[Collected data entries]
↓
Lemma drain_run n : exists n', drain_apply_queue n = Done tt n' /\
  view n' = mkView [] (pending_proposals_ (group_ n)) (trace_ n ++ told (queued_callbacks n)) (state_ n) (server_id_ (group_ n)).
Proof.
  unfold drain_apply_queue, queued_callbacks. rewrite run_bind, run_putg, run_bind, run_getg, run_bind, run_putg.
  proj_simp. generalize (apply_queue_ (group_ n)). intros l.
  match goal with |- context [forM l _ ?x] => set (m := x) end.
  assert (view m = mkView [] (pending_proposals_ (group_ n)) (trace_ n) (state_ n) (server_id_ (group_ n))) as Hm by done. clearbody m.
  revert m Hm. generalize (trace_ n). induction l as [|t l IH]; intros tr m Hm.
  - exists m. split; [done|]. by rewrite app_nil_r.
  - cbn [forM]. rewrite run_bind. unfold call_proposal at 1. destruct (at_callback t) as [cb|] eqn:Ecb.
    + rewrite run_emit. edestruct (IH (tr ++ [CallProposal cb stopped_result])) as (n' & -> & Hn').
      { unfold view in *. injection Hm as H1 H2 H3 H4 H5. simpl. by rewrite H1, H2, H3, H4, H5. }
      exists n'. split; [done|]. rewrite Hn', <- app_assoc. simpl. by rewrite Ecb.
    + rewrite run_ret. edestruct (IH tr m Hm) as (n' & -> & Hn'). exists n'. split; [done|].
      rewrite Hn'. simpl. by rewrite Ecb.
Qed.

Lemma fail_run n :
  (forall i p, pending_proposals_ (group_ n) !! i = Some p -> pp_callback p <> None) ->
  exists n', fail_proposals n = Done tt n' /\
    view n' = mkView (apply_queue_ (group_ n)) ∅ (trace_ n ++ told (proposal_callbacks n)) (state_ n) (server_id_ (group_ n)).
Proof.
  intros Hp. unfold fail_proposals, proposal_callbacks. rewrite run_bind, run_getg, run_bind, run_putg.
  assert (Forall (fun p => pp_callback p.2 <> None) (map_to_list (pending_proposals_ (group_ n)))) as Hl.
  { apply list.Forall_forall. intros [i p] Hip%elem_of_map_to_list. by apply (Hp i). }
  revert Hl. generalize (map_to_list (pending_proposals_ (group_ n))). intros l Hl.
  match goal with |- context [forM l _ ?x] => set (m := x) end.
  assert (view m = mkView (apply_queue_ (group_ n)) ∅ (trace_ n) (state_ n) (server_id_ (group_ n))) as Hm by done. clearbody m.
  revert m Hm. generalize (trace_ n). induction Hl as [|p l Hp1 _ IH]; intros tr m Hm.
  - exists m. split; [done|]. by rewrite app_nil_r.
  - cbn [forM]. rewrite run_bind. destruct (pp_callback p.2) as [cb|] eqn:Ecb; [|done].
    rewrite run_emit. edestruct (IH (tr ++ [CallProposal cb stopped_result])) as (n' & -> & Hn').
    { unfold view in *. injection Hm as H1 H2 H3 H4 H5. simpl. by rewrite H1, H2, H3, H4, H5. }
    exists n'. split; [done|]. rewrite Hn', <- app_assoc. simpl. by rewrite Ecb.
Qed.

Definition view_calls (v : node_view) : list Z * list Z :=
  (nv_queue v ≫= (fun t => match at_callback t with Some cb => [cb] | None => [] end),
   map_to_list (nv_proposals v) ≫= (fun p => match pp_callback p.2 with Some cb => [cb] | None => [] end)).
Definition all_called (v : node_view) : Prop :=
  forall i p, nv_proposals v !! i = Some p -> pp_callback p <> None.

(** The phases on views. *)
Definition phase_view (k : nat) (v : node_view) : node_view :=
  match k with
  | 0%nat => v
  | 1%nat => mkView [] (nv_proposals v) (nv_trace v ++ told (view_calls v).1) (nv_state v) (nv_id v)
  | 2%nat => mkView (nv_queue v) ∅ (nv_trace v ++ told (view_calls v).2) (nv_state v) (nv_id v)
  | _ => mkView (nv_queue v) (nv_proposals v) (nv_trace v ++ [PublishLifecycle (nv_id v) false]) kStopped (nv_id v)
  end.

Lemma phase_run k m n :
  graceful_phases !! k = Some m -> all_called (view n) ->
  exists n', m n = Done tt n' /\ view n' = phase_view k (view n).
Proof.
  intros Hk Hc. destruct k as [|[|[|[|k]]]]; simpl in Hk; simplify_eq.
  - eexists. split; [reflexivity|]. done.
  - apply drain_run.
  - by apply fail_run.
  - eexists. split; [reflexivity|]. done.
Qed.

Lemma phase_all_called k v : all_called v -> all_called (phase_view k v).
Proof. intros Hv. by destruct k as [|[|[|k]]]. Qed.

(** A run of consecutive phases. *)
Lemma phases_run i j n :
  (i + j <= 4)%nat -> all_called (view n) ->
  exists n', run_phases (take j (drop i graceful_phases)) n = Done tt n' /\
    view n' = foldl (fun v k => phase_view k v) (view n) (seq i j).
Proof.
  revert i n. induction j as [|j IH]; intros i n Hij Hc; [by exists n|].
  destruct (lookup_lt_is_Some_2 graceful_phases i) as [m Hm]; [simpl; lia|].
  rewrite (drop_S _ _ _ Hm). unfold run_phases. cbn [take forM]. rewrite run_bind.
  destruct (phase_run i m n Hm Hc) as (n1 & -> & H1).
  destruct (IH (S i) n1) as (n2 & E2 & H2); [lia|rewrite H1; by apply phase_all_called|].
  exists n2. split; [exact E2|]. cbn [seq foldl]. by rewrite <- H1.
Qed.

(** Without a timeout this is the [Stop] of the other theorems. *)
Lemma graceful_is_phases n : DoGracefulShutdown n = run_phases graceful_phases n.
Proof.
  unfold DoGracefulShutdown, run_phases, graceful_phases, stop_timers, drain_apply_queue, fail_proposals.
  cbn [forM]. unfold CancelElectionTimerLocked, StopHeartbeatTimerLocked, StopSnapshotCheckTimerLocked.
  unfold mbind, Prog_bind, getg, gets. cbn beta iota.
  unfold putg, modify. cbn beta iota.
  match goal with |- context [forM ?l ?f ?m] => destruct (forM l f m) as [[] n1|n1]; [|reflexivity] end.
  cbn beta iota.
  match goal with |- context [forM ?l ?f ?m] => destruct (forM l f m) as [[] n2|n2]; reflexivity end.
Qed.

Lemma StopWithin_None n : StopWithin None n = Stop n.
Proof.
  unfold StopWithin, Stop. rewrite !run_bind, !run_gets. destruct (state_ n) eqn:E;
    lazymatch type of E with _ = kRunning => idtac | _ => reflexivity end.
  unfold modify, mbind, Prog_bind. rewrite <- graceful_is_phases. reflexivity.
Qed.

Lemma force_run n : exists n', ForceShutdown n = Done tt n' /\
  view n' = mkView (apply_queue_ (group_ n)) ∅ (trace_ n ++ [PublishLifecycle (server_id_ (group_ n)) false]) kStopped (server_id_ (group_ n)).
Proof. eexists. split; [reflexivity|]. done. Qed.

(** The view after a stop that times out after [k] phases and [j] more. *)
Lemma stop_phases k j n :
  (k + j <= 4)%nat -> all_called (view n) ->
  exists n', (run_phases (take k graceful_phases) ;; ForceShutdown ;; run_phases (take j (drop k graceful_phases))) n = Done tt n' /\
    view n' = foldl (fun v i => phase_view i v)
      (let v := foldl (fun v i => phase_view i v) (view n) (seq 0 k) in
       mkView (nv_queue v) ∅ (nv_trace v ++ [PublishLifecycle (nv_id v) false]) kStopped (nv_id v))
      (seq k j).
Proof.
  intros Hk Hc. rewrite run_bind. destruct (phases_run 0 k n) as (n1 & E1 & H1); [lia|done|].
  rewrite drop_0 in E1. rewrite E1, run_bind. destruct (force_run n1) as (n2 & -> & H2).
  destruct (phases_run k j n2) as (n3 & E3 & H3); [lia|rewrite H2; intros i p H; simpl in H; by rewrite lookup_empty in H|].
  exists n3. split; [exact E3|].
  rewrite H3, H2, <- H1. done.
Qed.

(** The answers and the lifecycle events among the effects. *)
Definition answers (tr : list Effect) : list (Z * ApplyResult) :=
  omap (fun e => match e with CallProposal cb result => Some (cb, result) | _ => None end) tr.
Definition lifecycle (tr : list Effect) : list (NodeId * bool) :=
  omap (fun e => match e with PublishLifecycle id started => Some (id, started) | _ => None end) tr.

Definition read_answers (tr : list Effect) : list Z :=
  omap (fun e => match e with CallRead cb => Some cb | _ => None end) tr.

Lemma answers_told l : answers (told l) = (fun cb => (cb, stopped_result)) <$> l.
Proof. induction l as [|cb l IH]; [done|]. unfold told. simpl. f_equal. exact IH. Qed.
Lemma lifecycle_told l : lifecycle (told l) = [].
Proof. induction l as [|cb l IH]; [done|]. exact IH. Qed.
Lemma read_answers_told l : read_answers (told l) = [].
Proof. induction l as [|cb l IH]; [done|]. exact IH. Qed.
Lemma read_answers_app k l : read_answers (k ++ l) = read_answers k ++ read_answers l.
Proof. apply omap_app. Qed.
Lemma answers_app k l : answers (k ++ l) = answers k ++ answers l.
Proof. apply omap_app. Qed.
Lemma lifecycle_app k l : lifecycle (k ++ l) = lifecycle k ++ lifecycle l.
Proof. apply omap_app. Qed.

Ltac stop_trace H :=
  rewrite H; repeat rewrite <- app_assoc; eexists; split; [reflexivity|];
  rewrite ?answers_app, ?lifecycle_app, ?read_answers_app, ?answers_told, ?lifecycle_told, ?read_answers_told;
  split; [rewrite ?fmap_app|split]; simpl; rewrite ?app_nil_r; done.

(** Nothing here looks at the reads that wait. *)
Definition same_reads (n n' : Node) : Prop := pending_reads_ (group_ n') = pending_reads_ (group_ n).
#[local] Instance same_reads_preorder : PreOrder same_reads.
Proof. split; [done|]. unfold same_reads. intros n1 n2 n3 H1 H2. congruence. Qed.
#[local] Hint Extern 1 (keeps same_reads (modify _)) => (intros ?; reflexivity) : keeps.
#[local] Hint Extern 1 (keeps same_reads (putg _)) => (intros ?; reflexivity) : keeps.
#[local] Hint Extern 1 (keeps same_reads (emit _)) => (intros ?; reflexivity) : keeps.
#[local] Hint Extern 1 (keeps same_reads (getg _)) => (eapply keeps_gets; apply _) : keeps.

Lemma reads_stop timeout : keeps same_reads (StopWithin timeout).
Proof.
  assert (keeps same_reads stop_timers) as H0 by (unfold stop_timers, CancelElectionTimerLocked,
    StopHeartbeatTimerLocked, StopSnapshotCheckTimerLocked; keeps_solve).
  assert (keeps same_reads drain_apply_queue) as H1 by (unfold drain_apply_queue, call_proposal; keeps_solve).
  assert (keeps same_reads fail_proposals) as H2 by (unfold fail_proposals; keeps_solve).
  assert (keeps same_reads end_shutdown) as H3 by (unfold end_shutdown, mark_stopped, publish_lifecycle; keeps_solve).
  assert (forall l, Forall (keeps same_reads) l -> keeps same_reads (run_phases l)) as Hl.
  { intros l Hl. unfold run_phases. induction Hl as [|m l Hm _ IH]; cbn [forM]; [keeps_solve|].
    apply keeps_bind; [apply _|exact Hm|intros _; exact IH]. }
  assert (Forall (keeps same_reads) graceful_phases) as Hg by (repeat constructor; done).
  assert (keeps same_reads ForceShutdown) as H4 by (unfold ForceShutdown, mark_stopped, publish_lifecycle; keeps_solve).
  pose proof (Hl _ Hg) as H5.
  assert (forall k, keeps same_reads (run_phases (take k graceful_phases))) as H6 by (intros k; by apply Hl, Forall_take).
  assert (forall j k, keeps same_reads (run_phases (take j (drop k graceful_phases)))) as H7
    by (intros j k; by apply Hl, Forall_take, Forall_drop).
  unfold StopWithin. destruct timeout as [[k j]|]; keeps_solve.
Qed.

(** C29. Stopping a running node whose pending proposals all have a callback.
    Without a timeout, or when the shutdown is fast enough, it ends with the node
    stopped, and every caller whose entry waits to be applied or to be committed
    is told once, none twice.  When the timeout passes after [k] of the four phases
    and the detached thread has run [j] more when the node is looked at, the node
    is stopped with no pending proposals: the callers of the apply queue are told
    once, if the thread has come to them; those of the proposals only if it had
    before the timeout, and otherwise never.  In all cases the pending reads stay
    where they are and no caller of a read is told. *)
Theorem stop_answers_callers n timeout :
  state_ n = kRunning ->
  (forall i p, pending_proposals_ (group_ n) !! i = Some p -> pp_callback p <> None) ->
  (forall k j, timeout = Some (k, j) -> (k + j <= 4)%nat) ->
  let drained := match timeout with Some (k, j) => bool_decide (2 <= k + j)%nat | None => true end in
  let failed := match timeout with Some (k, j) => bool_decide (3 <= k)%nat | None => true end in
  exists status n',
    StopWithin timeout n = Done status n' /\
    (status = StOK <-> timeout = None) /\
    state_ n' = kStopped /\ pending_proposals_ (group_ n') = ∅ /\
    apply_queue_ (group_ n') = (if drained then [] else apply_queue_ (group_ n)) /\
    pending_reads_ (group_ n') = pending_reads_ (group_ n) /\
    exists tr, trace_ n' = trace_ n ++ tr /\
      answers tr = (fun cb => (cb, stopped_result)) <$>
        (if drained then queued_callbacks n else []) ++ (if failed then proposal_callbacks n else []) /\
      read_answers tr = [] /\
      lifecycle tr = replicate (match timeout with Some (k, j) => if decide (k + j = 4)%nat then 2 else 1 | None => 1 end)
        (server_id_ (group_ n), false).
Proof.
  intros Hs Hc Hk. cbv zeta. pose proof (reads_stop timeout n) as Hreads. revert Hreads.
  unfold StopWithin. rewrite run_bind, run_gets, Hs, run_bind, run_modify.
  set (m := n <| state_ := kStopping |>).
  assert (view m = mkView (apply_queue_ (group_ n)) (pending_proposals_ (group_ n)) (trace_ n) kStopping (server_id_ (group_ n)))
    as Hm by done.
  assert (all_called (view m)) as Ha by (rewrite Hm; exact Hc). clearbody m.
  destruct timeout as [[k j]|].
  - specialize (Hk k j eq_refl). destruct (stop_phases k j m Hk Ha) as (n' & E & Hv).
    assert (forall B (r : B), (run_phases (take k graceful_phases) ;; ForceShutdown ;;
      run_phases (take j (drop k graceful_phases)) ;; mret r) m = Done r n') as E'.
    { intros B r. revert E. rewrite !run_bind. destruct (run_phases (take k _) m) as [[] n1|]; [|done].
      rewrite !run_bind. destruct (ForceShutdown n1) as [[] n2|]; [|done].
      rewrite run_bind. destruct (run_phases (take j _) n2) as [[] n3|]; [|done]. by intros [= <-]. }
    rewrite E'. simpl. intros Hreads. exists (Error1 "Shutdown timeout"), n'. split; [done|]. split; [by split|].
    rewrite Hm in Hv. unfold view_calls in Hv.
    destruct k as [|[|[|[|[|k]]]]]; [..|lia]; (destruct j as [|[|[|[|[|j]]]]]; try lia);
      cbn -[told map_to_list] in Hv; injection Hv as H1 H2 H3 H4 H5;
      (split; [done|]; split; [done|]; split; [done|]; split; [done|]); rewrite ?map_to_list_empty in H3;
      stop_trace H3.
  - destruct (phases_run 0 4 m) as (n' & E & Hv); [lia|done|]. rewrite drop_0, take_ge in E by done.
    rewrite run_bind, E. simpl. intros Hreads.
    exists StOK, n'. split; [done|]. split; [done|].
    rewrite Hm in Hv. unfold view_calls in Hv. cbn -[told map_to_list] in Hv. injection Hv as H1 H2 H3 H4 H5.
    split; [done|]. split; [done|]. split; [done|]. split; [done|]. stop_trace H3.
Qed.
↑
How to complete this task: Could you please retype the lines from the start of the data through the line with "assert (view m = mkView []", both included, and nothing else?

Response area:
Lemma drain_run n : exists n', drain_apply_queue n = Done tt n' /\
  view n' = mkView [] (pending_proposals_ (group_ n)) (trace_ n ++ told (queued_callbacks n)) (state_ n) (server_id_ (group_ n)).
Proof.
  unfold drain_apply_queue, queued_callbacks. rewrite run_bind, run_putg, run_bind, run_getg, run_bind, run_putg.
  proj_simp. generalize (apply_queue_ (group_ n)). intros l.
  match goal with |- context [forM l _ ?x] => set (m := x) end.
  assert (view m = mkView [] (pending_proposals_ (group_ n)) (trace_ n) (state_ n) (server_id_ (group_ n))) as Hm by done. clearbody m.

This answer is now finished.